Выше я рассказывал, как в Киеве родители покупали квартиру, но сделка не состоялась. Деньги не были выброшены на ветер. И они маме очень были нужны. И вот теперь, также появились деньги. Я до сих пор думаю, подобным кто-то невидимый руководит. Иначе это объяснить я не могу.
К концу июня все коммерческие и образовательные вопросы решены, мы прощаемся, оставляя часть своей души и отправляемся в обратный путь.
Могу сказать, что к 1944 году, такой феномен, как голод, мы преодолели. Все-таки на земле с этим легче бороться, да и Бог позаботился об урожае.
До станции Куеда гужевой транспорт подан, а дальше пересадка на поезд, похожий на тот, который сюда всех привез. Все устроились и поехали.
Самое удивительное, что поездку на Урал 1941 года я хорошо и подробно помню, а вот обратный путь в памяти не сохранился. Только одно редко, но вспоминаю. Это новое явление-мародерство, литературно «Рекет». На каждом полустанке повторялись остановки, но в 1941 году мы никуда не спешили. Постояли и поехали дальше. А обратно все спешили вернуться как можно быстрее. Этим и пользовались марадеры. Ходили по вагонам и собирали мзду. Говорили, что иначе поезд долго будет стоять. Тех, ктомог их остановить, пока еще были на фронте. Война еще не закончилась.
Наконец вокзал гор. Днепропетровска. Фасад. Перрон с другой стороны
Все вышли на перрон, но мама, я и сестра без вещей, так как мы должны в вагон возвратимся. Нам еще предстоит преодолеть 70 км. Но и это мы преодолели и вот мм уже в г. Верхнеднепровске.

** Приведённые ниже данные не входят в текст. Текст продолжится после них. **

(* ===== verification/Adlist.v ===== *)
(** Doubly linked lists: src/redis-stable/src/adlist.c.

    Nodes live in a heap, a finite map from addresses to nodes; a pointer is an
    address or NULL ([None]).  Reading, writing or freeing an address that holds no
    node is a fault, so a theorem that promises [Ok] also promises that no freed node
    is touched.  The list header is passed by value and the updated header returned.
    The allocator is a parameter: zmalloc returns an address for a heap, or NULL.  The
    calls of the list's [free] method are recorded in [log]. *)

From stdpp Require Import gmap.
From S2P Require Import Prelude Machine.

(** * Model *)

Inductive direction := AL_START_HEAD | AL_START_TAIL.

Record listNode (V : Type) := mk_node { prev : option Z; next : option Z; value : V }.
Arguments mk_node {V} _ _ _.
Arguments prev {V} _.
Arguments next {V} _.
Arguments value {V} _.

Record heap (V : Type) := mk_heap { mem : gmap Z (listNode V); log : list V }.
Arguments mk_heap {V} _ _.
Arguments mem {V} _.
Arguments log {V} _.

(** struct list; of the method [free] only its presence matters here *)
Record adlist (V : Type) := mk_adlist {
  l_head : option Z;
  l_tail : option Z;
  dup : option (V -> option V);
  free : bool;
  match_ : option (V -> V -> bool);
  l_len : Z  (* unsigned long *)
}.
Arguments mk_adlist {V} _ _ _ _ _ _.
Arguments l_head {V} _.
Arguments l_tail {V} _.
Arguments dup {V} _.
Arguments free {V} _.
Arguments match_ {V} _.
Arguments l_len {V} _.

Record listIter := mk_iter { it_next : option Z; it_direction : direction }.

Section Adlist.
Context {V : Type} `{EqDecision V}.
Implicit Types (h : heap V) (l : adlist V).

(** ** Memory *)

Definition put h (a : Z) (nd : listNode V) : heap V := mk_heap (<[a := nd]> (mem h)) (log h).

(** *p *)
Definition deref h (p : option Z) : res (listNode V) :=
  match p with
  | Some a => match mem h !! a with Some nd => Ok nd | None => Fault OutOfBounds end
  | None => Fault OutOfBounds
  end.
(** p->prev = q *)
Definition set_prev h (p q : option Z) : res (heap V) :=
  let! nd := deref h p in
  match p with Some a => Ok (put h a (mk_node q (next nd) (value nd))) | None => Fault OutOfBounds end.
(** p->next = q *)
Definition set_next h (p q : option Z) : res (heap V) :=
  let! nd := deref h p in
  match p with Some a => Ok (put h a (mk_node (prev nd) q (value nd))) | None => Fault OutOfBounds end.
(** zfree(p) *)
Definition zfree h (p : option Z) : res (heap V) :=
  match p with
  | None => Ok h
  | Some a => match mem h !! a with Some _ => Ok (mk_heap (delete a (mem h)) (log h)) | None => Fault OutOfBounds end
  end.
(** if (list->free) list->free(v) *)
Definition free_value l h (v : V) : heap V :=
  if free l then mk_heap (mem h) (log h ++ [v]) else h.

Definition with_ends l (hd tl : option Z) (n : Z) : adlist V :=
  mk_adlist hd tl (dup l) (free l) (match_ l) n.
Definition set_head l hd := with_ends l hd (l_tail l) (l_len l).
Definition set_tail l tl := with_ends l (l_head l) tl (l_len l).
Definition set_len l n := with_ends l (l_head l) (l_tail l) n.

Definition listLength l : Z := l_len l.

(** ** Creation and destruction *)

(** [alloc_ok]: zmalloc of the header succeeds *)
Definition listCreate (alloc_ok : bool) : option (adlist V) :=
  if alloc_ok then Some (mk_adlist None None None false None 0) else None.

Fixpoint listEmpty_loop (n : nat) l h (current : option Z) : res (heap V) :=
  match n with
  | O => Ok h
  | S n =>
      let! nd := deref h current in
      let h := free_value l h (value nd) in
      let! h := zfree h current in
      listEmpty_loop n l h (next nd)
  end.
Definition listEmpty l h : res (adlist V * heap V) :=
  let! h := listEmpty_loop (Z.to_nat (l_len l)) l h (l_head l) in
  Ok (with_ends l None None 0, h).

(** The header is gone afterwards. *)
Definition listRelease (ol : option (adlist V)) h : res (heap V) :=
  match ol with
  | None => Ok h
  | Some l => let! '(_, h) := listEmpty l h in Ok h
  end.

(** ** Insertion *)

Definition listInitNode h (node : option Z) (v : V) : res (heap V) :=
  let! _ := deref h node in
  match node with Some a => Ok (put h a (mk_node None None v)) | None => Fault OutOfBounds end.

Definition listLinkNodeHead l h (node : option Z) : res (adlist V * heap V) :=
  if l_len l =? 0 then
    let l := set_tail (set_head l node) node in
    let! h := set_prev h node None in
    let! h := set_next h node None in
    Ok (set_len l (u64 (l_len l + 1)), h)
  else
    let! h := set_prev h node None in
    let! h := set_next h node (l_head l) in
    let! h := set_prev h (l_head l) node in
    let l := set_head l node in
    Ok (set_len l (u64 (l_len l + 1)), h).

Definition listLinkNodeTail l h (node : option Z) : res (adlist V * heap V) :=
  if l_len l =? 0 then
    let l := set_tail (set_head l node) node in
    let! h := set_prev h node None in
    let! h := set_next h node None in
    Ok (set_len l (u64 (l_len l + 1)), h)
  else
    let! h := set_prev h node (l_tail l) in
    let! h := set_next h node None in
    let! h := set_next h (l_tail l) node in
    let l := set_tail l node in
    Ok (set_len l (u64 (l_len l + 1)), h).

(** zmalloc(sizeof(listNode)); the fields are indeterminate until they are assigned,
    which the callers do before reading them. *)
Context (zmalloc : gmap Z (listNode V) -> option Z).

Definition listAddNodeHead l h (v : V) : res (option (adlist V * heap V)) :=
  match zmalloc (mem h) with
  | None => Ok None
  | Some a => let! r := listLinkNodeHead l (put h a (mk_node None None v)) (Some a) in Ok (Some r)
  end.
Definition listAddNodeTail l h (v : V) : res (option (adlist V * heap V)) :=
  match zmalloc (mem h) with
  | None => Ok None
  | Some a => let! r := listLinkNodeTail l (put h a (mk_node None None v)) (Some a) in Ok (Some r)
  end.

Definition listInsertNode l h (old_node : option Z) (v : V) (after : bool)
  : res (option (adlist V * heap V)) :=
  match zmalloc (mem h) with
  | None => Ok None
  | Some a =>
      let h := put h a (mk_node None None v) in
      let node := Some a in
      let! '(l, h) :=
        (if after then
           let! h := set_prev h node old_node in
           let! old := deref h old_node in
           let! h := set_next h node (next old) in
           Ok (if bool_decide (l_tail l = old_node) then set_tail l node else l, h)
         else
           let! h := set_next h node old_node in
           let! old := deref h old_node in
           let! h := set_prev h node (prev old) in
           Ok (if bool_decide (l_head l = old_node) then set_head l node else l, h)) in
      let! nd := deref h node in
      let! h := (if bool_decide (prev nd = None) then Ok h else set_next h (prev nd) node) in
      let! nd := deref h node in
      let! h := (if bool_decide (next nd = None) then Ok h else set_prev h (next nd) node) in
      Ok (Some (set_len l (u64 (l_len l + 1)), h))
  end.

(** ** Removal *)

Definition listUnlinkNode l h (node : option Z) : res (adlist V * heap V) :=
  let! nd := deref h node in
  let! '(l, h) :=
    (match prev nd with
     | Some _ => let! h := set_next h (prev nd) (next nd) in Ok (l, h)
     | None => Ok (set_head l (next nd), h)
     end) in
  let! nd := deref h node in
  let! '(l, h) :=
    (match next nd with
     | Some _ => let! h := set_prev h (next nd) (prev nd) in Ok (l, h)
     | None => Ok (set_tail l (prev nd), h)
     end) in
  let! h := set_next h node None in
  let! h := set_prev h node None in
  Ok (set_len l (u64 (l_len l - 1)), h).

Definition listDelNode l h (node : option Z) : res (adlist V * heap V) :=
  let! '(l, h) := listUnlinkNode l h node in
  let! nd := deref h node in
  let h := free_value l h (value nd) in
  let! h := zfree h node in
  Ok (l, h).

(** ** Iteration *)

Definition listGetIterator l (d : direction) (alloc_ok : bool) : option listIter :=
  if alloc_ok then Some (mk_iter (match d with AL_START_HEAD => l_head l | AL_START_TAIL => l_tail l end) d)
  else None.
Definition listRewind l : listIter := mk_iter (l_head l) AL_START_HEAD.
Definition listRewindTail l : listIter := mk_iter (l_tail l) AL_START_TAIL.

Definition listNext h (it : listIter) : res (option Z * listIter) :=
  let current := it_next it in
  match current with
  | None => Ok (None, it)
  | Some _ =>
      let! nd := deref h current in
      Ok (current, mk_iter (match it_direction it with AL_START_HEAD => next nd | AL_START_TAIL => prev nd end)
                           (it_direction it))
  end.

(** ** Copy, search, index *)

(** [fuel] bounds the number of nodes still to visit: the length of the list is enough *)
Fixpoint listDup_loop (fuel : nat) (copy : adlist V) h (it : listIter) : res (option (adlist V) * heap V) :=
  match fuel with
  | O => Fault OutOfFuel
  | S fuel =>
      let! '(node, it) := listNext h it in
      match node with
      | None => Ok (Some copy, h)
      | Some _ =>
          let! nd := deref h node in
          match (match dup copy with Some f => f (value nd) | None => Some (value nd) end) with
          | None => let! h := listRelease (Some copy) h in Ok (None, h)
          | Some v =>
              let! r := listAddNodeTail copy h v in
              match r with
              | None =>
                  let h := free_value copy h v in
                  let! h := listRelease (Some copy) h in Ok (None, h)
              | Some (copy, h) => listDup_loop fuel copy h it
              end
          end
      end
  end.
Definition listDup (alloc_ok : bool) (orig : adlist V) h : res (option (adlist V) * heap V) :=
  match listCreate alloc_ok with
  | None => Ok (None, h)
  | Some copy =>
      let copy := mk_adlist (l_head copy) (l_tail copy) (dup orig) (free orig) (match_ orig) (l_len copy) in
      listDup_loop (S (Z.to_nat (l_len orig))) copy h (listRewind orig)
  end.

Fixpoint listSearchKey_loop (fuel : nat) l h (key : V) (it : listIter) : res (option Z) :=
  match fuel with
  | O => Fault OutOfFuel
  | S fuel =>
      let! '(node, it) := listNext h it in
      match node with
      | None => Ok None
      | Some _ =>
          let! nd := deref h node in
          if (match match_ l with Some f => f (value nd) key | None => bool_decide (key = value nd) end)
          then Ok node else listSearchKey_loop fuel l h key it
      end
  end.
Definition listSearchKey l h (key : V) : res (option Z) :=
  listSearchKey_loop (S (Z.to_nat (l_len l))) l h key (listRewind l).

(** while(index-- && n) n = n->prev (or n->next) *)
Fixpoint listIndex_loop (fuel : nat) h (d : direction) (index : Z) (n : option Z) : res (option Z) :=
  match fuel with
  | O => Fault OutOfFuel
  | S fuel =>
      if index =? 0 then Ok n
      else match n with
           | None => Ok None
           | Some _ =>
               let! nd := deref h n in
               listIndex_loop fuel h d (index - 1) (match d with AL_START_HEAD => next nd | AL_START_TAIL => prev nd end)
           end
  end.
Definition listIndex l h (index : Z) : res (option Z) :=
  let fuel := S (S (Z.to_nat (l_len l))) in
  if index <? 0 then listIndex_loop fuel h AL_START_TAIL (- index - 1) (l_tail l)
  else listIndex_loop fuel h AL_START_HEAD index (l_head l).

(** ** Rotation and concatenation *)

Definition listRotateTailToHead l h : res (adlist V * heap V) :=
  if listLength l <=? 1 then Ok (l, h)
  else
    let tail := l_tail l in
    let! nd := deref h tail in
    let l := set_tail l (prev nd) in
    let! h := set_next h (l_tail l) None in
    let! h := set_prev h (l_head l) tail in
    let! h := set_prev h tail None in
    let! h := set_next h tail (l_head l) in
    Ok (set_head l tail, h).

Definition listRotateHeadToTail l h : res (adlist V * heap V) :=
  if listLength l <=? 1 then Ok (l, h)
  else
    let head := l_head l in
    let! nd := deref h head in
    let l := set_head l (next nd) in
    let! h := set_prev h (l_head l) None in
    let! h := set_next h (l_tail l) head in
    let! h := set_next h head None in
    let! h := set_prev h head (l_tail l) in
    Ok (set_tail l head, h).

Definition listJoin l (o : adlist V) h : res (adlist V * adlist V * heap V) :=
  if l_len o =? 0 then Ok (l, o, h)
  else
    let! h := set_prev h (l_head o) (l_tail l) in
    let! '(l, h) :=
      (match l_tail l with
       | Some _ => let! h := set_next h (l_tail l) (l_head o) in Ok (l, h)
       | None => Ok (set_head l (l_head o), h)
       end) in
    let l := set_tail l (l_tail o) in
    let l := set_len l (u64 (l_len l + l_len o)) in
    Ok (l, with_ends o None None 0, h).
End Adlist.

Приняли нас радушно, и все было хорошо. Пару дней на отдых, а затем новые задачи. Маме нужно искать работу, меня ждала учеба, сестру нужно как-то, где-то пристроить.
В городе было ремесленное училище. И мама взяли туда комендантом. Громко звучит. А фактически это были суточные дежурства в общежитии, раз через двое, или трое суток. В обязанности ее входило наблюдение за соблюдением порядка. Послевоенный контингент был еще тот. Но ничего не поделаешь. И война еще не окончена.
Однажды с фронта мы получили небольшую посылку. В ней в том числе был фонарик, который жужжал и работал как дрезина. Качаешь, едет, нет, стоит. Работаешь кистью руки, светит. Не работаешь, ни шума, ни света. Однажды в день дежурства, мне нужно было вечером, уже не помню что, ей отнести. Были сумерки. Я взял фонарик и пошел. В коридоре тишина и темень Заработал фонарик и я двигаюсь в нужном направлении. И вдруг сзади меня кто-то хватает за руку, заламывает ее, фонарик не светит, его из рук выхватывают, и ищи ветра в поле. Мне жаль, но это проза жизни.
В городе была начальная школа, но только украинская. Меня в нее взяли в 3-й класс и с сентября 1944 года я начал в ней учиться. Успеваемость у меня русский отлично, все остальное хорошо, кроме украинского языка. Киев до войны почти весь русскоязычный, Урал тем более. Но то, что Бог дает, это к лучшему. Хорошая основа была заложена. Свободно владею и устным и письменным.
Небольшое отступление. Зима, метет небольшой снег. Школьный туалет наружный. Моя верхняя одежда какая-то старая кроличья шубка. Посетил туалет и от снега шубка слегка намокла. Но у нас все со второго этажа на первый спускались на животе по перилам. Понимая, что шубка влажная, я ее расстегиваю, держу растянутой и собираюсь съехать вниз. Но сразу теряю равновесие и лечу через перила вниз. Кровь, лежу без сознания. Вокруг сбежались учителя и ученики, вызвали скорую помощь, но сразу же всех учеников еще до приезда врача разогнали по классам. Приехала карета, меня на носилки и увезли.
Одному однокласснику, жившему недалеко от нас, отдали мои пожитки и поручили сообщить об этом маме. Он приходит, отдает ей мой рюкзак и говорит, что ваш Мишка разбился. Маму жалко больше всего. Приехала в больницу, я лежу, видны только глаза и рот. Только прошлая закалка ей помогла все это выдержать. Но меня вытащили. На лбу шрам всю жизнь.